Полина, накрывшись полушубком, лежала поверх одеяла и сосредоточенно смотрела в потолок. Арсений Егорыч покосился на ее незнакомое лицо, спрятал в ящик комода портняжные принадлежности, еще раз глянул на Полину и подошел к окну.
Снег с той стороны прихлынул под самые подзоры, и лежали на том снегу прозрачные водянистые тени. Ограда погрузилась в сугробы наполовину, и Арсений Егорыч подумал, что необходимо отрыть снег от нее снаружи, иначе в скором времени по февральскому насту сможет запрыгнуть в усадьбу зверь, а то и лихой человек. Работы им с Филькой намечалось не на одну неделю, а еще мельницу почистить надо, да у овец окот скоро, у барана зубы давно прощупать собирался, да следить пора, как-то Марта с двойней справляется, да еще сено с Вырубов не вывезено осталось… Полина лежит, киснет. А чего ей, спрашивается, киснуть?

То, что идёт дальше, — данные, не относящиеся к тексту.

Lemma shading_target_range s action value func flags :
  is_char (percentage s) → is_char (tilt s) →
  (∀ i, (i < 8)%nat → is_char (value !!! i)) →
  position_valid (shading_target s action value func flags).1
  ∧ ((shading_target s action value func flags).2 = -1
     ∨ 10 <= (shading_target s action value func flags).2 <= 110).
Proof.
  intros Hp Ht Hi. pose proof (Hi 0%nat ltac:(lia)) as H0. pose proof (Hi 1%nat ltac:(lia)) as H1.
  assert (∀ p d b c, is_char p → is_char c →
    let q := percentage_to_position (if b : bool then add_delta c (clamp p d) else clamp p d) in
    q = -1 ∨ 10 <= q <= 110) as Hgo.
  { intros p d b c Hpc Hc. cbn. pose proof (clamp_range p d Hpc) as [Hcl _].
    assert (-100 <= (if b then add_delta c (clamp p d) else clamp p d) <= 100) as Hr
      by (destruct b; [rewrite add_delta_spec by done; lia|done]).
    destruct (to_position_valid _ Hr) as [-> ?]. done. }
  unfold shading_target, position_valid.
  destruct (action =? ACTION_STOP); [cbn; lia|].
  destruct (action =? ACTION_DOWN); [cbn; lia|].
  destruct (action =? ACTION_UP); [cbn; lia|].
  destruct (action =? ACTION_DOWN_OR_STOP); [destruct (Z.testbit flags 7); cbn; lia|].
  destruct (action =? ACTION_UP_OR_STOP); [destruct (Z.testbit flags 7); cbn; lia|].
  destruct (action =? ACTION_STEP_BY_STEP); [destruct (Z.testbit flags 7); cbn; lia|].
  destruct (action =? ACTION_SHUT); [|destruct (action =? ACTION_REVEAL); cbn; lia].
  split.
  - destruct (Hgo (percentage s) (Z.testbit (ssp_flags s) SSP_FLAG_PERCENTAGE_AS_DELTA)
                (Z.testbit (ssp_flags s) SSP_FLAG_PERCENTAGE_AS_DELTA) (value !!! 0%nat) Hp H0);
      auto.
  - apply Hgo; done.
Qed.

(** The value written for a shading system: nothing is written for another
    function; otherwise the eight bytes are zero but the position and, for a
    blind, the tilt; both are positions the device protocol defines (-1, a
    command 0 to 5, or 10 to 110 and for the tilt -1 or 10 to 110); and SHUT
    asks for the percentage plus 10, a delta being added to the current
    position and saturated at 0 and 100. *)
Theorem apply_on_value_spec s action value func flags
    (Hp : is_char (percentage s)) (Ht : is_char (tilt s))
    (Hv : Forall is_char value) (Hlen : length value = SUPLA_CHANNELVALUE_SIZE) :
  let '(position, tilt_position) := shading_target s action value func flags in
  apply_on_value s action value func flags =
    (if is_shading_func func
     then (true, [position; if is_blind_func func then tilt_position else 0;
                  0; 0; 0; 0; 0; 0])
     else (false, value))
  ∧ position_valid position
  ∧ (tilt_position = -1 ∨ 10 <= tilt_position <= 110)
  ∧ (action = ACTION_SHUT →
       position = to_position (asked (percentage s) (Z.testbit (ssp_flags s) 0)
                                 (value !!! 0%nat))
       ∧ (is_blind_func func = true →
          tilt_position = to_position (asked (tilt s) (Z.testbit (ssp_flags s) 1)
                                         (value !!! 1%nat)))).
Proof.
  assert (∀ i, (i < 8)%nat → is_char (value !!! i)) as Hi.
  { intros i Hi. rewrite Forall_lookup_total in Hv. apply Hv.
    rewrite Hlen. exact Hi. }
  pose proof (shading_target_range s action value func flags Hp Ht Hi) as Hr.
  pose proof (shading_target_shut s value func flags Hp Ht Hi) as Hshut.
  destruct (shading_target s action value func flags) as [pos tl] eqn:E.
  cbn [fst snd] in Hr. destruct Hr as [Hpos Htl]. split_and!; [|done|done|].
  - unfold apply_on_value. rewrite E. destruct (is_shading_func func); [|done]. cbn [negb].
    assert ((-1 <=? pos) && (pos <=? 110) = true) as -> by (unfold position_valid in Hpos; lia).
    assert ((-1 <=? tl) && (tl <=? 110) = true) as -> by lia.
    by destruct (is_blind_func func).
  - intros ->. rewrite E in Hshut. exact Hshut.
Qed.

(** A facade blind told to go 30 points up from 20 with its tilt left alone. *)
Lemma apply_on_value_spec_witness :
  apply_on_value (SSP (-30) (-1) 1) ACTION_SHUT [20; 40; 0; 0; 0; 0; 0; 0]
    SUPLA_CHANNELFNC_CONTROLLINGTHEFACADEBLIND 0
  = (true, [10; -1; 0; 0; 0; 0; 0; 0]).
Proof.
  refine (proj1 (apply_on_value_spec (SSP (-30) (-1) 1) ACTION_SHUT [20; 40; 0; 0; 0; 0; 0; 0]
            SUPLA_CHANNELFNC_CONTROLLINGTHEFACADEBLIND 0 _ _ _ _)).
  - split; vm_compute; congruence.
  - split; vm_compute; congruence.
  - repeat (constructor; [split; vm_compute; congruence|]). constructor.
  - reflexivity.
Defined.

«…Ни одна у меня столько не леживала, как Пелагея, — подумал Арсений Егорыч, — ни Марья, ни Енька. Ино дело — для Марьи я был мал, для Еньки велик. Вспомнить, так меня в те годы хоть на ангелице жени, все равно бы вогнал в домовину. Однако в любом разе бабе вальяжничать нельзя давать ни в какую, и к ночи оленится, и сам не ухожен, и дому прибытку — шиш… Чего, спрашивается, лежит, потолок обозревает, будто там лики небесные? Уж не в генеральского ли сынка Ёкиша втюрилась? Такая-то все может… Уж не переступила ли?»

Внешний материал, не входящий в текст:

(* ===== verification/VbtCondition.v ===== *)
(** * VbtCondition: the condition of a value based trigger

    vbt/vbt_on_change_condition.cpp. A condition compares the value that a variable of a
    channel had with the one it has; it can pause until a second condition, and it
    can ask that the value stays for some seconds. *)

From stdpp Require Import strings.
From S2P Require Import Prelude Json.

#[local] Open Scope list_scope.
#[local] Open Scope Z_scope.

(** ** The variables of values *)

Inductive _vbt_var_name_e :=
  | var_name_none | var_name_color | var_name_color_brightness | var_name_brightness
  | var_name_temperature | var_name_humidity | var_name_flooding | var_name_manually_closed
  | var_name_voltage_avg | var_name_voltage1 | var_name_voltage2 | var_name_voltage3
  | var_name_current_sum | var_name_current1 | var_name_current2 | var_name_current3
  | var_name_power_active_sum | var_name_power_active1 | var_name_power_active2
  | var_name_power_active3 | var_name_power_reactive_sum | var_name_power_reactive1
  | var_name_power_reactive2 | var_name_power_reactive3 | var_name_power_apparent_sum
  | var_name_power_apparent1 | var_name_power_apparent2 | var_name_power_apparent3
  | var_name_fae1 | var_name_fae2 | var_name_fae3 | var_name_fae_sum | var_name_fae_balanced
  | var_name_rae1 | var_name_rae2 | var_name_rae3 | var_name_rae_sum | var_name_rae_balanced
  | var_name_counter | var_name_calculated_value | var_name_heating | var_name_cooling
  | var_name_heating_or_cooling | var_name_is_on | var_name_is_any_error_set
  | var_name_calibration_failed | var_name_calibration_lost | var_name_motor_problem
  | var_name_calibration_in_progress | var_name_battery_level | var_name_battery_powered
  | var_name_is_battery_cover_open | var_name_thermometer_error | var_name_clock_error
  | var_name_invalid_value | var_name_alarm | var_name_sound_alarm_on | var_name_warning
  | var_name_invalid_sensor_state | var_name_connected | var_name_white_temperature.

#[export] Instance vbt_var_name_eq_dec : EqDecision _vbt_var_name_e.
Proof. solve_decision. Defined.

Inductive _vbt_operator_e := op_unknown | op_eq | op_ne | op_le | op_lt | op_gt | op_ge.

#[export] Instance vbt_operator_eq_dec : EqDecision _vbt_operator_e.
Proof. solve_decision. Defined.

(** A value of a channel, by what [get_vbt_value] answers: false, or the number. *)
Definition vbt_value : Type := _vbt_var_name_e → option double.

(** ** The condition *)

Record on_change_condition := Cnd {
  value : double;
  var_name : _vbt_var_name_e;
  op : _vbt_operator_e;
  resume_op : _vbt_operator_e;
  duration_sec : Z;
  saved_old_value : double;
  condition_met_at : timeval;
  resume_value : double;
  paused : bool;
  on_change : bool
}.

Definition new_condition : on_change_condition :=
  Cnd (S754_zero false) var_name_none op_unknown op_unknown 0 (S754_zero false)
    timeval_zero (S754_zero false) false false.

Definition with_paused (b : bool) (c : on_change_condition) : on_change_condition :=
  Cnd (value c) (var_name c) (op c) (resume_op c) (duration_sec c) (saved_old_value c)
    (condition_met_at c) (resume_value c) b (on_change c).

Definition with_met (old : double) (t : timeval) (c : on_change_condition)
    : on_change_condition :=
  Cnd (value c) (var_name c) (op c) (resume_op c) (duration_sec c) old t (resume_value c)
    (paused c) (on_change c).

Definition not_met (c : on_change_condition) : on_change_condition :=
  with_met (saved_old_value c) timeval_zero c.

Definition is_op (o o' : _vbt_operator_e) : bool := bool_decide (o = o').

(** [is_condition_met(op, old_value, new_value, expected)] *)
Definition op_is_met (o : _vbt_operator_e) (old_value new_value expected : double) : bool :=
  if SFabs (old_value -_d new_value) <=_d epsilon then false
  else
    (is_op o op_eq && (SFabs (new_value -_d expected) <=_d epsilon))
    || (is_op o op_ne && (epsilon <_d SFabs (new_value -_d expected)))
    || (is_op o op_gt && (expected <_d new_value) && (old_value <=_d expected))
    || (is_op o op_lt && (new_value <_d expected) && (expected <=_d old_value))
    || (is_op o op_ge && (expected <=_d new_value) && (old_value <_d expected))
    || (is_op o op_le && (new_value <=_d expected) && (expected <_d old_value)).

Definition ms_left (c : on_change_condition) (now : timeval) : Z :=
  Z.quot (usec_of (condition_met_at c) - usec_of now) 1000.

Definition is_timed (c : on_change_condition) : bool := negb (tv_sec (condition_met_at c) =? 0).

(** [is_condition_met(old_value, new_value, milliseconds_left)] of two doubles: the
    result, the milliseconds and the condition afterwards. *)
Definition doubles_is_met (c : on_change_condition) (now : timeval)
    (old_value new_value : double) : bool * Z * on_change_condition :=
  if on_change c then (epsilon <_d SFabs (new_value -_d old_value), 0, c)
  else if paused c then
    let c := if op_is_met (resume_op c) old_value new_value (resume_value c)
             then with_paused false c else c in
    (false, 0, not_met c)
  else if op_is_met (op c) (if is_timed c then saved_old_value c else old_value) new_value
            (value c) then
    if 0 <? duration_sec c then
      let c := if is_timed c then c
               else with_met old_value
                      (Timeval (tv_sec now + duration_sec c) (tv_usec now)) c in
      (true, ms_left c now, c)
    else if negb (is_op (resume_op c) op_unknown) then (true, 0, with_paused true c)
    else (true, 0, c)
  else (false, 0, not_met c).

(** The variable of two values; a pointer may be null. *)
Definition numbers (c : on_change_condition) (old_value new_value : option vbt_value)
    : option (double * double) :=
  if negb (on_change c) && is_op (op c) op_unknown then None
  else
    old ← old_value; oldv ← old (var_name c);
    new ← new_value; newv ← new (var_name c);
    Some (oldv, newv).

Definition values_is_met (c : on_change_condition) (now : timeval)
    (old_value new_value : option vbt_value) : bool * Z * on_change_condition :=
  match numbers c old_value new_value with
  | None => (false, 0, c)
  | Some (oldv, newv) => doubles_is_met c now oldv newv
  end.

(** [is_condition_met(milliseconds_left)], asked when the time is over. *)
Definition timed_is_met (c : on_change_condition) (now : timeval)
    : bool * Z * on_change_condition :=
  if is_timed c then
    if ms_left c now <=? 0 then
      (true, ms_left c now,
       not_met (if negb (is_op (resume_op c) op_unknown) then with_paused true c else c))
    else (false, ms_left c now, c)
  else (false, 0, c).

(** [operator==] *)
Definition cnd_eq (c d : on_change_condition) : bool :=
  SFeqb (value c) (value d) && bool_decide (var_name c = var_name d)
  && bool_decide (op c = op d) && bool_decide (resume_op c = resume_op d)
  && SFeqb (resume_value c) (resume_value d).

(** ** The configuration *)

Definition var_names : list (_vbt_var_name_e * string) :=
  [(var_name_color, "color"); (var_name_color_brightness, "color_brightness");
   (var_name_brightness, "brightness"); (var_name_temperature, "temperature");
   (var_name_humidity, "humidity"); (var_name_flooding, "flooding");
   (var_name_manually_closed, "manually_closed"); (var_name_voltage_avg, "voltage_avg");
   (var_name_voltage1, "voltage1"); (var_name_voltage2, "voltage2");
   (var_name_voltage3, "voltage3"); (var_name_current_sum, "current_sum");
   (var_name_current1, "current1"); (var_name_current2, "current2");
   (var_name_current3, "current3"); (var_name_power_active_sum, "power_active_sum");
   (var_name_power_active1, "power_active1"); (var_name_power_active2, "power_active2");
   (var_name_power_active3, "power_active3");
   (var_name_power_reactive_sum, "power_reactive_sum");
   (var_name_power_reactive1, "power_reactive1"); (var_name_power_reactive2, "power_reactive2");
   (var_name_power_reactive3, "power_reactive3");
   (var_name_power_apparent_sum, "power_apparent_sum");
   (var_name_power_apparent1, "power_apparent1"); (var_name_power_apparent2, "power_apparent2");
   (var_name_power_apparent3, "power_apparent3"); (var_name_fae1, "fae1");
   (var_name_fae2, "fae2"); (var_name_fae3, "fae3"); (var_name_fae_sum, "fae_sum");
   (var_name_fae_balanced, "fae_balanced"); (var_name_rae1, "rae1"); (var_name_rae2, "rae2");
   (var_name_rae3, "rae3"); (var_name_rae_sum, "rae_sum");
   (var_name_rae_balanced, "rae_balanced"); (var_name_counter, "counter");
   (var_name_calculated_value, "calculated_value"); (var_name_heating, "heating");
   (var_name_cooling, "cooling"); (var_name_heating_or_cooling, "heating_or_cooling");
   (var_name_is_on, "is_on"); (var_name_is_any_error_set, "is_any_error_set");
   (var_name_calibration_failed, "calibration_failed");
   (var_name_calibration_lost, "calibration_lost"); (var_name_motor_problem, "motor_problem");
   (var_name_calibration_in_progress, "calibration_in_progress");
   (var_name_battery_level, "battery_level"); (var_name_battery_powered, "battery_powered");
   (var_name_is_battery_cover_open, "is_battery_cover_open");
   (var_name_thermometer_error, "thermometer_error"); (var_name_clock_error, "clock_error");
   (var_name_invalid_value, "invalid_value"); (var_name_alarm, "alarm");
   (var_name_warning, "warning"); (var_name_invalid_sensor_state, "invalid_sensor_state");
   (var_name_sound_alarm_on, "sound_alarm_on"); (var_name_connected, "connected");
   (var_name_white_temperature, "white_temperature")]%string.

Арсений Егорыч живо потянул полушубок. Но Полина никак не отреагировала на его внимание.
— Уж не о Ёкише ли думаешь? — зашипел Арсений Егорыч. — Не об офицере ли печешься?

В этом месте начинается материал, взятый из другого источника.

Definition rs_functions : list Z :=
  [SUPLA_CHANNELFNC_CONTROLLINGTHEROLLERSHUTTER; SUPLA_CHANNELFNC_CONTROLLINGTHEROOFWINDOW;
   SUPLA_CHANNELFNC_TERRACE_AWNING; SUPLA_CHANNELFNC_PROJECTOR_SCREEN; SUPLA_CHANNELFNC_CURTAIN;
   SUPLA_CHANNELFNC_ROLLER_GARAGE_DOOR].
Definition container_functions : list Z :=
  [SUPLA_CHANNELFNC_CONTAINER; SUPLA_CHANNELFNC_SEPTIC_TANK; SUPLA_CHANNELFNC_WATER_TANK].
Definition fb_functions : list Z :=
  [SUPLA_CHANNELFNC_CONTROLLINGTHEFACADEBLIND; SUPLA_CHANNELFNC_VERTICAL_BLIND].
Definition gate_functions : list Z :=
  [SUPLA_CHANNELFNC_CONTROLLINGTHEGATE; SUPLA_CHANNELFNC_CONTROLLINGTHEGARAGEDOOR].
Definition onoff_functions : list Z :=
  [SUPLA_CHANNELFNC_LIGHTSWITCH; SUPLA_CHANNELFNC_POWERSWITCH; SUPLA_CHANNELFNC_STAIRCASETIMER;
   SUPLA_CHANNELFNC_PUMPSWITCH; SUPLA_CHANNELFNC_HEATORCOLDSOURCESWITCH].
Definition rgbw_functions : list Z :=
  [SUPLA_CHANNELFNC_DIMMER; SUPLA_CHANNELFNC_RGBLIGHTING; SUPLA_CHANNELFNC_DIMMERANDRGBLIGHTING;
   SUPLA_CHANNELFNC_DIMMER_CCT_AND_RGB; SUPLA_CHANNELFNC_DIMMER_CCT].
Definition valve_functions : list Z :=
  [SUPLA_CHANNELFNC_VALVE_OPENCLOSE; SUPLA_CHANNELFNC_VALVE_PERCENTAGE].
Definition temphum_functions : list Z :=
  [SUPLA_CHANNELFNC_THERMOMETER; SUPLA_CHANNELFNC_HUMIDITY;
   SUPLA_CHANNELFNC_HUMIDITYANDTEMPERATURE].
Definition binary_sensor_functions : list Z :=
  [SUPLA_CHANNELFNC_OPENINGSENSOR_GATEWAY; SUPLA_CHANNELFNC_OPENINGSENSOR_GATE;
   SUPLA_CHANNELFNC_OPENINGSENSOR_GARAGEDOOR; SUPLA_CHANNELFNC_OPENINGSENSOR_DOOR;
   SUPLA_CHANNELFNC_OPENINGSENSOR_ROLLERSHUTTER; SUPLA_CHANNELFNC_OPENINGSENSOR_ROOFWINDOW;
   SUPLA_CHANNELFNC_OPENINGSENSOR_WINDOW; SUPLA_CHANNELFNC_MAILSENSOR;
   SUPLA_CHANNELFNC_NOLIQUIDSENSOR; SUPLA_CHANNELFNC_HOTELCARDSENSOR;
   SUPLA_CHANNELFNC_ALARMARMAMENTSENSOR; SUPLA_CHANNELFNC_CONTAINER_LEVEL_SENSOR;
   SUPLA_CHANNELFNC_FLOOD_SENSOR; SUPLA_CHANNELFNC_MOTION_SENSOR;
   SUPLA_CHANNELFNC_BINARY_SENSOR].
Definition floating_point_functions : list Z :=
  [SUPLA_CHANNELFNC_DISTANCESENSOR; SUPLA_CHANNELFNC_DEPTHSENSOR; SUPLA_CHANNELFNC_WINDSENSOR;
   SUPLA_CHANNELFNC_PRESSURESENSOR; SUPLA_CHANNELFNC_RAINSENSOR; SUPLA_CHANNELFNC_WEIGHTSENSOR].
Definition openclosed_functions : list Z :=
  [SUPLA_CHANNELFNC_CONTROLLINGTHEDOORLOCK; SUPLA_CHANNELFNC_CONTROLLINGTHEGATEWAYLOCK].
Definition hp_thermostat_functions : list Z := [SUPLA_CHANNELFNC_THERMOSTAT_HEATPOL_HOMEPLUS].
Definition dgf_functions : list Z :=
  [SUPLA_CHANNELFNC_DIGIGLASS_HORIZONTAL; SUPLA_CHANNELFNC_DIGIGLASS_VERTICAL].
Definition ic_functions : list Z :=
  [SUPLA_CHANNELFNC_IC_ELECTRICITY_METER; SUPLA_CHANNELFNC_IC_GAS_METER;
   SUPLA_CHANNELFNC_IC_HEAT_METER; SUPLA_CHANNELFNC_IC_WATER_METER].
Definition em_functions : list Z := [SUPLA_CHANNELFNC_ELECTRICITY_METER].
Definition hvac_functions : list Z :=
  [SUPLA_CHANNELFNC_HVAC_THERMOSTAT; SUPLA_CHANNELFNC_HVAC_THERMOSTAT_HEAT_COOL;
   SUPLA_CHANNELFNC_HVAC_THERMOSTAT_DIFFERENTIAL; SUPLA_CHANNELFNC_HVAC_DRYER;
   SUPLA_CHANNELFNC_HVAC_FAN; SUPLA_CHANNELFNC_HVAC_DOMESTIC_HOT_WATER].

Inductive value_class :=
  | RawValue | RsValue | ContainerValue | FbValue | GateValue | OnOffValue | RgbwValue
  | ValveValue | TempHumValue | BinarySensorValue | FloatingPointValue | OpenClosedValue
  | HpThermostatValue | DgfValue | IcValue | EmValue | HvacValue | GpMeasurementValue
  | GpMeterValue.

#[export] Instance value_class_eq_dec : EqDecision value_class.
Proof. solve_decision. Defined.

(** [supla_abstract_channel_value_factory::new_value] asks the classes in this order. *)
Definition value_classes : list (value_class * list Z) :=
  [(RsValue, rs_functions); (ContainerValue, container_functions); (FbValue, fb_functions);
   (GateValue, gate_functions); (OnOffValue, onoff_functions); (RgbwValue, rgbw_functions);
   (ValveValue, valve_functions); (TempHumValue, temphum_functions);
   (BinarySensorValue, binary_sensor_functions); (FloatingPointValue, floating_point_functions);
   (OpenClosedValue, openclosed_functions); (HpThermostatValue, hp_thermostat_functions);
   (DgfValue, dgf_functions); (IcValue, ic_functions); (EmValue, em_functions);
   (HvacValue, hvac_functions);
   (GpMeasurementValue, [SUPLA_CHANNELFNC_GENERAL_PURPOSE_MEASUREMENT]);
   (GpMeterValue, [SUPLA_CHANNELFNC_GENERAL_PURPOSE_METER])].

Definition new_value (func : Z) : value_class :=
  if func =? 0 then RawValue
  else match find_first (λ '(_, l), one_of func l) value_classes with
       | Some (c, _) => c
       | None => RawValue
       end.

(** ** Reading and writing *)

(** *** Relays, and sensors with two states *)

Definition SUPLA_RELAY_FLAG_OVERCURRENT_RELAY_OFF : Z := 1.

Definition onoff_set_on (on : bool) (v : list Z) : list Z := set_byte 0 (Z.b2z on) v.
Definition onoff_is_on (v : list Z) : bool := 0 <? char_at 0 v.

Definition is_overcurrent_relay_off (v : list Z) : bool :=
  has_flag (u16_at 1 v) SUPLA_RELAY_FLAG_OVERCURRENT_RELAY_OFF.

(** [flags ^= flags |= X]: the flags are added to, and then combined with themselves. *)
Definition set_overcurrent_relay_off (active : bool) (v : list Z) : list Z :=
  let flags := Z.lor (u16_at 1 v) SUPLA_RELAY_FLAG_OVERCURRENT_RELAY_OFF in
  if active then set_u16 1 flags v else set_u16 1 (Z.lxor flags flags) v.

Definition onoff_apply (protocol_version : Z) (v : list Z) : list Z :=
  if protocol_version <? 15 then take 1 v ++ replicate (value_size - 1) 0 else v.

Definition set_hi (hi : bool) (v : list Z) : list Z := set_byte 0 (Z.b2z hi) v.
Definition is_hi (v : list Z) : bool := 0 <? char_at 0 v.

(** [logic_inverted] is None where there is no configuration. *)
Definition binary_sensor_apply (type : Z) (logic_inverted : option bool) (v : list Z) : list Z :=
  let v := if type =? SUPLA_CHANNELTYPE_SENSORNC then set_hi (negb (is_hi v)) v else v in
  if default false logic_inverted then set_hi (negb (is_hi v)) v else v.

Definition set_closed (closed : bool) (v : list Z) : list Z := set_byte 0 (Z.b2z closed) v.
Definition openclosed_is_closed (v : list Z) : bool := 0 <? char_at 0 v.

(** *** Shutters and blinds *)

Definition RS_VALUE_FLAG_CALIBRATION_FAILED : Z := 2.
Definition RS_VALUE_FLAG_CALIBRATION_LOST : Z := 4.
Definition RS_VALUE_FLAG_MOTOR_PROBLEM : Z := 8.
Definition RS_VALUE_FLAG_CALIBRATION_IN_PROGRESS : Z := 16.

Definition get_position (v : list Z) : Z := char_at 0 v.
Definition get_tilt (v : list Z) : Z := char_at 1 v.
Definition rs_flags (v : list Z) : Z := i16_at 3 v.

Definition rs_apply (param4 : Z) (v : list Z) : list Z := set_byte 2 param4 v.

Definition rs_any_error (v : list Z) : bool :=
  has_flag (rs_flags v) RS_VALUE_FLAG_CALIBRATION_FAILED
  || has_flag (rs_flags v) RS_VALUE_FLAG_CALIBRATION_LOST
  || has_flag (rs_flags v) RS_VALUE_FLAG_MOTOR_PROBLEM.

Definition rs_vbt_value (var : _vbt_var_name_e) (v : list Z) : option Z :=
  match var with
  | var_name_calibration_failed =>
      Some (Z.b2z (has_flag (rs_flags v) RS_VALUE_FLAG_CALIBRATION_FAILED))
  | var_name_calibration_lost =>
      Some (Z.b2z (has_flag (rs_flags v) RS_VALUE_FLAG_CALIBRATION_LOST))
  | var_name_motor_problem => Some (Z.b2z (has_flag (rs_flags v) RS_VALUE_FLAG_MOTOR_PROBLEM))
  | var_name_calibration_in_progress =>
      Some (Z.b2z (has_flag (rs_flags v) RS_VALUE_FLAG_CALIBRATION_IN_PROGRESS))
  | var_name_is_any_error_set => Some (Z.b2z (rs_any_error v))
  | var_name_none => Some (get_position v)
  | _ => None
  end.

Definition dgf_apply (param1 : Z) (v : list Z) : list Z := set_byte 1 param1 v.

(** *** Valves and containers *)

Definition SUPLA_VALVE_FLAG_FLOODING : Z := 1.
Definition SUPLA_VALVE_FLAG_MANUALLY_CLOSED : Z := 2.
Definition SUPLA_VALVE_FLAG_MOTOR_PROBLEM : Z := 4.

Definition valve_is_closed (func : Z) (v : list Z) : bool :=
  if func =? SUPLA_CHANNELFNC_VALVE_OPENCLOSE then negb (byte_at 0 v =? 0) else byte_at 0 v =? 100.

— Оставьте, Арсений Егорыч, — спокойно ответила Полина, — не до вас мне.
— Не до меня? А до кого же?! До супруга убиенного? — затрясся Арсений Егорыч, расстегивая верный ремень.
Полина вздохнула, медленная капля проползла у нее по виску, канула в подушке, налилась следом вторая, и Арсений Егорыч, не желая останавливаться, потянул с нее полушубок. Полина сама уткнулась лицом в подушки и глухим незнакомым голосом сказала оттуда:
— Можете бить меня хоть до смерти, Арсений Егорыч, даже лучше будет, если вы меня убьете…
— Это как же так, а? — выжал из себя Арсений Егорыч. — Это как же так?
Голос у Полины был все тот же:
— Дурак вы, Арсений Егорыч. Ни в какую баню я с вами не пойду. Никогда не пойду.
Она лежала тихо, только плечи иногда вздрагивали, шевелились при этом пряди густых милых волос на затылке, и Арсений Егорыч забормотал:
— Ну, будет… посердились — и будет. Озябла, поди? Ну, полежи, полушубком вот тебя укрою. Полегчает что ни то.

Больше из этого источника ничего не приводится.